Try it
Nothing but a number should be given: the count of lines in the data that include the string "rounds".
______________________________
(* ===== verification/Lru.v ===== *)
(** * [common/lru]: the LRU cache with ages, and the abstract cache it refines.

    [LruCache] is the struct of [lrucache.go].  The [*entry] cells live in a
    store ([world]) because [CloneTo] makes two caches share them; a list
    element and its cell are in bijection inside one cache, so the linked list
    is the list of the cells' addresses, the front (least recent) first.  The
    clock is read once per operation.  [spec_*] is the abstract cache: the list
    of entries in recency order. *)

From Stdlib Require Import ZArith Lia.
From stdpp Require Import base list gmap numbers.
From S2P Require Import Prelude.
#[local] Open Scope Z_scope.

Section lru.
Context {K V : Type} `{EqK : EqDecision K} `{CountK : !Countable K}.

(** ** Data *)

Record entry := Entry { key : K; value : V; expires : Z }.

Record LruCache := Cache {
  maxAge : Z;
  maxSize : Z;
  cache : gmap K positive;
  lru : list positive;
  updateAgeOnGet : bool;
  staleReturn : bool;
  onEvict : bool;
}.

(** The cells, and the trace of the calls of the eviction callback. *)
Record world := World { heap : gmap positive entry; evicted : list (K * V) }.

Definition set_lists (c : LruCache) (m : gmap K positive) (l : list positive) : LruCache :=
  Cache (maxAge c) (maxSize c) m l (updateAgeOnGet c) (staleReturn c) (onEvict c).

Definition set_cell (w : world) (le : positive) (e : entry) : world :=
  World (<[le := e]> (heap w)) (evicted w).

(** ** Options and construction *)

Inductive Option_ :=
| WithEvict
| WithUpdateAgeOnGet
| WithAge (maxAge : Z)
| WithSize (maxSize : Z)
| WithStale (stale : bool).

Definition apply_option (c : LruCache) (o : Option_) : LruCache :=
  match o with
  | WithEvict => Cache (maxAge c) (maxSize c) (cache c) (lru c) (updateAgeOnGet c) (staleReturn c) true
  | WithUpdateAgeOnGet => Cache (maxAge c) (maxSize c) (cache c) (lru c) true (staleReturn c) (onEvict c)
  | WithAge a => Cache a (maxSize c) (cache c) (lru c) (updateAgeOnGet c) (staleReturn c) (onEvict c)
  | WithSize n => Cache (maxAge c) n (cache c) (lru c) (updateAgeOnGet c) (staleReturn c) (onEvict c)
  | WithStale b => Cache (maxAge c) (maxSize c) (cache c) (lru c) (updateAgeOnGet c) b (onEvict c)
  end.

Definition Clear (c : LruCache) : LruCache := set_lists c ∅ [].

Definition New (options : list Option_) : LruCache :=
  fold_left apply_option options (Clear (Cache 0 0 ∅ [] false false false)).

(** ** Internal operations *)

Definition deleteElement (w : world) (c : LruCache) (le : positive) : world * LruCache :=
  match heap w !! le with
  | Some e =>
      (World (heap w) (if onEvict c then evicted w ++ [(key e, value e)] else evicted w),
       set_lists c (delete (key e) (cache c)) (filter (.≠ le) (lru c)))
  | None => (w, c)
  end.

(** The loop of [maybeDeleteOldest]; each round removes the front element. *)
Fixpoint delete_oldest (fuel : nat) (now : Z) (w : world) (c : LruCache) : world * LruCache :=
  match fuel, lru c with
  | S fuel, le :: _ =>
      match heap w !! le with
      | Some e =>
          if expires e <=? now
          then let '(w, c) := deleteElement w c le in delete_oldest fuel now w c
          else (w, c)
      | None => (w, c)
      end
  | _, _ => (w, c)
  end.

Definition maybeDeleteOldest (now : Z) (w : world) (c : LruCache) : world * LruCache :=
  if negb (staleReturn c) && (0 <? maxAge c)
  then delete_oldest (length (lru c)) now w c
  else (w, c).

Definition MoveToBack (c : LruCache) (le : positive) : LruCache :=
  set_lists c (cache c) (filter (.≠ le) (lru c) ++ [le]).

Definition get (now : Z) (w : world) (c : LruCache) (k : K) : world * LruCache * option entry :=
  match cache c !! k with
  | None => (w, c, None)
  | Some le =>
      match heap w !! le with
      | None => (w, c, None)
      | Some e =>
          if negb (staleReturn c) && (0 <? maxAge c) && (expires e <=? now)
          then let '(w, c) := deleteElement w c le in
               let '(w, c) := maybeDeleteOldest now w c in
               (w, c, None)
          else
            let c := MoveToBack c le in
            if (0 <? maxAge c) && updateAgeOnGet c
            then let e := Entry (key e) (value e) (i64 (now + maxAge c)) in
                 (set_cell w le e, c, Some e)
            else (w, c, Some e)
      end
  end.

Definition setWithExpire (now : Z) (w : world) (c : LruCache) (k : K) (v : V) (exp : Z) : world * LruCache :=
  let '(w, c) :=
    match cache c !! k with
    | Some le => (set_cell w le (Entry k v exp), MoveToBack c le)
    | None =>
        let le := fresh (dom (heap w)) in
        let w := set_cell w le (Entry k v exp) in
        let c := set_lists c (<[k := le]> (cache c)) (lru c ++ [le]) in
        if 0 <? maxSize c
        then if maxSize c <? Z.of_nat (length (lru c))
             then match head (lru c) with
                  | Some front => deleteElement w c front
                  | None => (w, c)
                  end
             else (w, c)
        else (w, c)
    end in
  maybeDeleteOldest now w c.

Definition set (now : Z) (w : world) (c : LruCache) (k : K) (v : V) : world * LruCache :=
  let exp := if 0 <? maxAge c then i64 (now + maxAge c) else 0 in
  setWithExpire now w c k v exp.

Definition delete_ (w : world) (c : LruCache) (k : K) : world * LruCache :=
  match cache c !! k with
  | Some le => deleteElement w c le
  | None => (w, c)
  end.

(** ** Exported operations *)

Definition Get (now : Z) (w : world) (c : LruCache) (k : K) : world * LruCache * option V :=
  let '(w, c, el) := get now w c k in (w, c, value <$> el).

Definition GetOrStore (now : Z) (w : world) (c : LruCache) (k : K) (constructor : unit → V)
    : world * LruCache * (V * bool) :=
  let '(w, c, el) := get now w c k in
  match el with
  | None => let v := constructor tt in let '(w, c) := set now w c k v in (w, c, (v, false))
  | Some e => (w, c, (value e, true))
  end.

Definition GetWithExpire (now : Z) (w : world) (c : LruCache) (k : K)
    : world * LruCache * option (V * Z) :=
  let '(w, c, el) := get now w c k in (w, c, (λ e, (value e, expires e)) <$> el).

Definition Exist (c : LruCache) (k : K) : bool := bool_decide (is_Some (cache c !! k)).

Definition Set_ (now : Z) (w : world) (c : LruCache) (k : K) (v : V) : world * LruCache :=
  set now w c k v.
(* ===== verification/Wildcard.v ===== *)
(** * [component/wildcard]: glob matching with backtracking to the last star.

    [matchByString] is the [goto] loop of [wildcard.go] with its four
    variables; [glob] is the textbook definition it is compared with. *)

From Stdlib Require Import ZArith Lia Ascii.
From stdpp Require Import base list strings numbers.
From S2P Require Import Prelude GoStrings.
#[local] Open Scope string_scope.
#[local] Open Scope list_scope.
#[local] Open Scope nat_scope.

(** ** The code *)

(** The label [checkPattern]: skip trailing stars, then the pattern must be used up. *)
Fixpoint checkPattern (fuel : nat) (pattern : list ascii) (patternIndex : nat) : bool :=
  match fuel with
  | O => patternIndex =? length pattern
  | S fuel =>
      match pattern !! patternIndex with
      | Some c => if bool_decide (c = "*"%char)
                  then checkPattern fuel pattern (S patternIndex)
                  else patternIndex =? length pattern
      | None => patternIndex =? length pattern
      end
  end.

(** The label [Loop]; [star = None] is the code's -1, and the result is [None]
    when the fuel runs out. *)
Fixpoint Loop (fuel : nat) (pattern s : list ascii) (patternIndex sIndex lastStar : nat) (star : option nat)
    : option bool :=
  match fuel with
  | O => None
  | S fuel =>
      match s !! sIndex with
      | None => Some (checkPattern (length pattern) pattern patternIndex)
      | Some b =>
          let backtrack :=
            match star with
            | Some st => Loop fuel pattern s (S st) (S lastStar) (S lastStar) star
            | None => Some false
            end in
          match pattern !! patternIndex with
          | None => backtrack
          | Some c =>
              if bool_decide (c = "?"%char)
              then Loop fuel pattern s (S patternIndex) (S sIndex) lastStar star
              else if bool_decide (c = "*"%char)
              then Loop fuel pattern s (S patternIndex) sIndex sIndex (Some patternIndex)
              else if bool_decide (c = b)
              then Loop fuel pattern s (S patternIndex) (S sIndex) lastStar star
              else backtrack
          end
      end
  end.

(** A bound on the number of rounds. *)
Definition rounds (pattern s : list ascii) : nat := S (length s * (length pattern + 2) + length pattern + 1).

Definition matchByString (pattern s : string) : option bool :=
  let p := bytes pattern in let t := bytes s in Loop (rounds p t) p t 0 0 0 None.

Definition Match (pattern s : string) : option bool :=
  if bool_decide (pattern = "") then Some (bool_decide (s = pattern))
  else if bool_decide (pattern = "*") || bool_decide (s = pattern) then Some true
  else matchByString pattern s.

(** ** What a glob means: ['*'] any number of bytes, ['?'] exactly one *)

Fixpoint glob (p : list ascii) : list ascii → bool :=
  match p with
  | [] => λ s, match s with [] => true | _ => false end
  | c :: p =>
      if bool_decide (c = "*"%char) then
        fix star (s : list ascii) : bool :=
          glob p s || match s with [] => false | _ :: s => star s end
      else λ s,
        match s with
        | [] => false
        | b :: s => (bool_decide (c = "?"%char) || bool_decide (c = b)) && glob p s
        end
  end.

(** ** Lemmas about globs *)

Fixpoint glob_star (q s : list ascii) : bool :=
  glob q s || match s with [] => false | _ :: s => glob_star q s end.

Lemma glob_star_unfold q s : glob ("*"%char :: q) s = glob_star q s.
Proof. simpl. induction s as [|b s IH]; simpl; [done|]. by rewrite IH. Qed.

Definition star_free (l : list ascii) : Prop := Forall (.≠ "*"%char) l.

(** Without stars every pattern byte consumes one byte of the subject. *)
Lemma glob_literal l q s :
  star_free l → glob (l ++ q) s = true → length l ≤ length s ∧ glob q (drop (length l) s) = true.
Proof.
  intros Hl. revert s. induction Hl as [|c l Hc _ IH]; intros s Hg; simpl in *; [split; [lia|done]|].
  rewrite bool_decide_eq_false_2 in Hg by done. destruct s as [|b s]; [done|].
  apply andb_true_iff in Hg as [_ Hg]. apply IH in Hg as [??]. simpl. split; [lia|done].
Qed.

Lemma glob_star_drop q s k : glob_star q (drop k s) = true → glob_star q s = true.
Proof.
  revert k. induction s as [|b s IH]; intros k; [by rewrite drop_nil|].
  destruct k as [|k]; [done|]. simpl. intros Hg. apply orb_true_iff. right. by eapply IH.
Qed.

Lemma glob_star_exists q s : glob_star q s = true → ∃ k, k ≤ length s ∧ glob q (drop k s) = true.
Proof.
  induction s as [|b s IH]; simpl.
  - rewrite orb_false_r. intros Hg. exists 0. split; [lia|done].
  - intros [Hg|Hg]%orb_true_iff; [exists 0; split; [lia|done]|].
    apply IH in Hg as (k & Hk & Hg). exists (S k). split; [lia|done].
Qed.

Lemma glob_glob_star q s k : glob q (drop k s) = true → glob_star q s = true.
Proof. intros Hg. apply (glob_star_drop q s k). destruct (drop k s); simpl; by rewrite Hg. Qed.

(** A later star makes the alternatives of the earlier one superfluous. *)
Lemma star_commit l q s si :
  star_free l → length l ≤ si →
  glob_star (l ++ "*"%char :: q) (drop (si - length l) s) = true → glob_star q (drop si s) = true.
Proof.
  intros Hl Hsi (k & Hk & Hg)%glob_star_exists.
  apply (glob_literal l ("*"%char :: q)) in Hg as [_ Hg]; [|done].
  rewrite glob_star_unfold, !drop_drop in Hg.
  apply (glob_star_drop q _ k). rewrite drop_drop. etrans; [|exact Hg]. do 2 f_equal. lia.
Qed.

(** When the subject is used up, moving the star further cannot help. *)
Lemma star_exhausted l q s :
  star_free l → length l ≤ length s →
  glob_star (l ++ q) (drop (length s - length l) s) = true → glob q [] = true.
Proof.
  intros Hl Hls (k & Hk & Hg)%glob_star_exists. rewrite length_drop in Hk.
  apply (glob_literal l q) in Hg as [Hlen Hg]; [|done].
  rewrite !length_drop in Hlen. rewrite !drop_drop in Hg. by rewrite drop_ge in Hg by lia.
Qed.

Lemma glob_nil_cons c q : glob (c :: q) [] = bool_decide (c = "*"%char) && glob q [].
Proof. simpl. destruct (bool_decide (c = "*"%char)); [by rewrite orb_false_r|done]. Qed.

Lemma checkPattern_glob fuel p pi :
  pi ≤ length p → length p - pi ≤ fuel → checkPattern fuel p pi = glob (drop pi p) [].
Proof.
  revert pi. induction fuel as [|fuel IH]; intros pi Hpi Hf; simpl.
  - rewrite drop_ge by lia. simpl. apply Nat.eqb_eq. lia.
  - destruct (p !! pi) as [c|] eqn:Ec.
    + pose proof (lookup_lt_Some _ _ _ Ec). rewrite (drop_S p c pi) by done. rewrite glob_nil_cons.
      destruct (bool_decide (c = "*"%char)); simpl; [apply IH; lia|]. apply Nat.eqb_neq. lia.
    + apply lookup_ge_None in Ec. rewrite drop_ge by lia. simpl. apply Nat.eqb_eq. lia.
Qed.

(** ** The loop invariant *)

Record inv (p s : list ascii) (pi si ls : nat) (star : option nat) : Prop := {
  inv_pi : pi ≤ length p;
  inv_si : si ≤ length s;
  inv_star :
    match star with
    | None => ls = 0 ∧ glob p s = glob (drop pi p) (drop si s)
    | Some st => ∃ l,
        drop (S st) p = l ++ drop pi p ∧ star_free l ∧ pi = S st + length l ∧ si = ls + length l ∧
        glob p s = glob_star (drop (S st) p) (drop ls s) ∧
        glob (drop (S st) p) (drop ls s) = glob (drop pi p) (drop si s)
    end;
}.

Lemma inv_ls p s pi si ls star : inv p s pi si ls star → ls ≤ si.
Proof. intros [_ _ Hs]. destruct star; [destruct Hs as (l & _ & _ & _ & ? & _); lia|lia]. Qed.

(** A pattern byte that matches one subject byte. *)
Lemma inv_advance p s pi si ls star c b :
  inv p s pi si ls star → p !! pi = Some c → s !! si = Some b → c ≠ "*"%char →
  (bool_decide (c = "?"%char) || bool_decide (c = b)) = true →
  inv p s (S pi) (S si) ls star.
Proof.
  intros [Hpi Hsi Hst] Hc Hb Hns Hm.
  pose proof (lookup_lt_Some _ _ _ Hc). pose proof (lookup_lt_Some _ _ _ Hb).
  assert (glob (drop pi p) (drop si s) = glob (drop (S pi) p) (drop (S si) s)) as Hg.
  { rewrite (drop_S p c pi), (drop_S s b si) by done. simpl.
    by rewrite (bool_decide_eq_false_2 _ Hns), Hm. }
  constructor; [lia|lia|]. destruct star as [st|].
  - destruct Hst as (l & Hl & Hf & Hp & Hs & Hg1 & Hg2). exists (l ++ [c]).
    rewrite length_app; simpl. split_and!; [|by apply Forall_app_2; [|constructor]|lia|lia|done|congruence].
    rewrite Hl, (drop_S p c pi), <- app_assoc by done. done.
  - destruct Hst as [-> Hst]. split; [done|congruence].
Qed.

(** A star of the pattern: commit to it. *)
Lemma inv_new_star p s pi si ls star :
  inv p s pi si ls star → p !! pi = Some "*"%char → inv p s (S pi) si si (Some pi).
Proof.
  intros [Hpi Hsi Hst] Hc. pose proof (lookup_lt_Some _ _ _ Hc).
  constructor; [lia|lia|]. exists []. simpl. split_and!; [done|constructor|lia|lia| |done].
  destruct star as [st|].
  - destruct Hst as (l & Hl & Hf & Hp & Hs & Hg1 & Hg2). rewrite Hg1.
    rewrite (drop_S p "*"%char pi), glob_star_unfold in Hg2 by done.
    apply eq_true_iff_eq. split.
    + intros Hg. rewrite Hl, (drop_S p "*"%char pi) in Hg by done.
      apply (star_commit l); [done|lia|]. replace (si - length l) with ls by lia. done.
    + intros Hg. rewrite <- Hg2 in Hg. apply (glob_glob_star _ _ 0). by rewrite drop_0.
  - destruct Hst as [_ Hst]. by rewrite Hst, (drop_S p "*"%char pi), glob_star_unfold.
Qed.

(** A mismatch: move the last star one byte further. *)
Lemma inv_backtrack p s pi si ls st b :
  inv p s pi si ls (Some st) → s !! si = Some b → glob (drop pi p) (drop si s) = false →
  inv p s (S st) (S ls) (S ls) (Some st).
Proof.
  intros Hinv Hb Hg. pose proof (inv_ls _ _ _ _ _ _ Hinv). destruct Hinv as [Hpi Hsi (l & Hl & Hf & Hp & Hs & Hg1 & Hg2)].
  pose proof (lookup_lt_Some _ _ _ Hb). constructor; [lia|lia|].
  exists []. simpl. split_and!; [done|constructor|lia|lia| |done].
  rewrite Hg1. destruct (lookup_lt_is_Some_2 s ls) as [x Hx]; [lia|].
  rewrite (drop_S s x ls) by done. simpl. rewrite <- (drop_S s x ls) by done. by rewrite Hg2, Hg.
Qed.

(** No star to go back to, or the subject is used up: the answer is known. *)
Lemma inv_end p s pi ls star :
  inv p s pi (length s) ls star → glob p s = glob (drop pi p) [].
Proof.
  intros [Hpi _ Hst]. destruct star as [st|].
  - destruct Hst as (l & Hl & Hf & Hp & Hs & Hg1 & Hg2). rewrite Hg1.
    rewrite (drop_ge s (length s)) in Hg2 by lia.
    apply eq_true_iff_eq. split.
    + intros Hg. rewrite Hl in Hg. apply (star_exhausted l _ s); [done|lia|].
      replace (length s - length l) with ls by lia. done.
    + intros Hg. rewrite <- Hg2 in Hg. apply (glob_glob_star _ _ 0). by rewrite drop_0.
  - destruct Hst as [_ Hst]. by rewrite (drop_ge s) in Hst by lia.
Qed.

Definition measure (p s : list ascii) (pi ls : nat) : nat :=
  (length s - ls) * (length p + 2) + (length p + 1 - pi).

Lemma measure_backtrack p s pi ls st :
  ls < length s → st < length p → measure p s (S st) (S ls) < measure p s pi ls.
Proof.
  intros Hls Hst. unfold measure. replace (length s - ls) with (S (length s - S ls)) by lia. simpl. lia.
Qed.

Lemma Loop_correct fuel p s pi si ls star :
  inv p s pi si ls star → measure p s pi ls < fuel → Loop fuel p s pi si ls star = Some (glob p s).
Proof.
  revert pi si ls star. induction fuel as [|fuel IH]; intros pi si ls star Hinv Hf; [lia|]. simpl.
  pose proof (inv_ls _ _ _ _ _ _ Hinv) as Hls. pose proof (inv_pi _ _ _ _ _ _ Hinv) as Hpi.
  destruct (s !! si) as [b|] eqn:Eb.
  2:{ apply lookup_ge_None in Eb. pose proof (inv_si _ _ _ _ _ _ Hinv).
      assert (si = length s) as -> by lia. rewrite (inv_end _ _ _ _ _ Hinv).
      by rewrite checkPattern_glob by lia. }
  pose proof (lookup_lt_Some _ _ _ Eb) as Hsi.
  assert (glob (drop pi p) (drop si s) = false →
          match star with
          | Some st => Loop fuel p s (S st) (S ls) (S ls) star
          | None => Some false
          end = Some (glob p s)) as Hback.
  { intros Hg. destruct star as [st|].
    - apply IH; [by eapply inv_backtrack|]. destruct (inv_star _ _ _ _ _ _ Hinv) as (l & _ & _ & ? & _).
      pose proof (measure_backtrack p s pi ls st). lia.
    - destruct (inv_star _ _ _ _ _ _ Hinv) as [_ ->]. by rewrite Hg. }
  destruct (p !! pi) as [c|] eqn:Ec.
  2:{ apply Hback. apply lookup_ge_None in Ec. rewrite drop_ge by lia. by rewrite (drop_S s b si). }
  pose proof (lookup_lt_Some _ _ _ Ec).
  assert (∀ ls', ls ≤ ls' → measure p s (S pi) ls' < fuel) as Hm.
  { intros ls' ?. unfold measure in *. assert ((length s - ls') * (length p + 2) ≤ (length s - ls) * (length p + 2))
      by (apply Nat.mul_le_mono_r; lia). lia. }
  destruct (bool_decide (c = "?"%char)) eqn:Eq; [|destruct (bool_decide (c = "*"%char)) eqn:Es].
  - apply bool_decide_eq_true in Eq as ->. apply IH; [by eapply inv_advance|by apply Hm].
  - apply bool_decide_eq_true in Es as ->. apply IH; [by eapply inv_new_star|by apply Hm].
  - apply bool_decide_eq_false in Es. destruct (bool_decide (c = b)) eqn:Ecb.
    + apply IH; [|by apply Hm]. eapply inv_advance; try done. rewrite Eq, Ecb. done.
    + apply Hback. rewrite (drop_S p c pi), (drop_S s b si) by done. simpl.
      by rewrite (bool_decide_eq_false_2 _ Es), Eq, Ecb.
Qed.

Lemma inv_init p s : inv p s 0 0 0 None.
Proof. constructor; [lia|lia|]. by rewrite !drop_0. Qed.

Lemma glob_refl p : glob p p = true.
Proof.
  induction p as [|c p IH]; [done|]. destruct (decide (c = "*"%char)) as [->|Hne].
  - rewrite glob_star_unfold. apply (glob_glob_star p _ 1). exact IH.
  - simpl. rewrite bool_decide_eq_false_2 by done. rewrite (bool_decide_eq_true_2 (c = c)) by done.
    by rewrite orb_true_r, IH.
Qed.

(** ** Properties *)

(** The backtracking matcher terminates on every pattern and subject and
    answers exactly whether the subject is an instance of the glob: ['*'] for any
    run of bytes, ['?'] for exactly one byte, any other byte for itself. *)
Theorem Match_glob (pattern s : string) : Match pattern s = Some (glob (bytes pattern) (bytes s)).
Proof.
  unfold Match. destruct (bool_decide (pattern = "")) eqn:E1.
  { apply bool_decide_eq_true in E1 as ->. f_equal. by destruct s. }
  destruct (bool_decide (pattern = "*")) eqn:E2; simpl.
  { apply bool_decide_eq_true in E2 as ->. f_equal. symmetry.
    change (bytes "*") with ["*"%char]. rewrite glob_star_unfold.
    apply (glob_glob_star [] (bytes s) (length (bytes s))). by rewrite drop_ge by lia. }
  destruct (bool_decide (s = pattern)) eqn:E3.
  { apply bool_decide_eq_true in E3 as ->. by rewrite glob_refl. }
  apply Loop_correct; [apply inv_init|]. unfold measure, rounds. lia.
Qed.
______________________________
Solution
4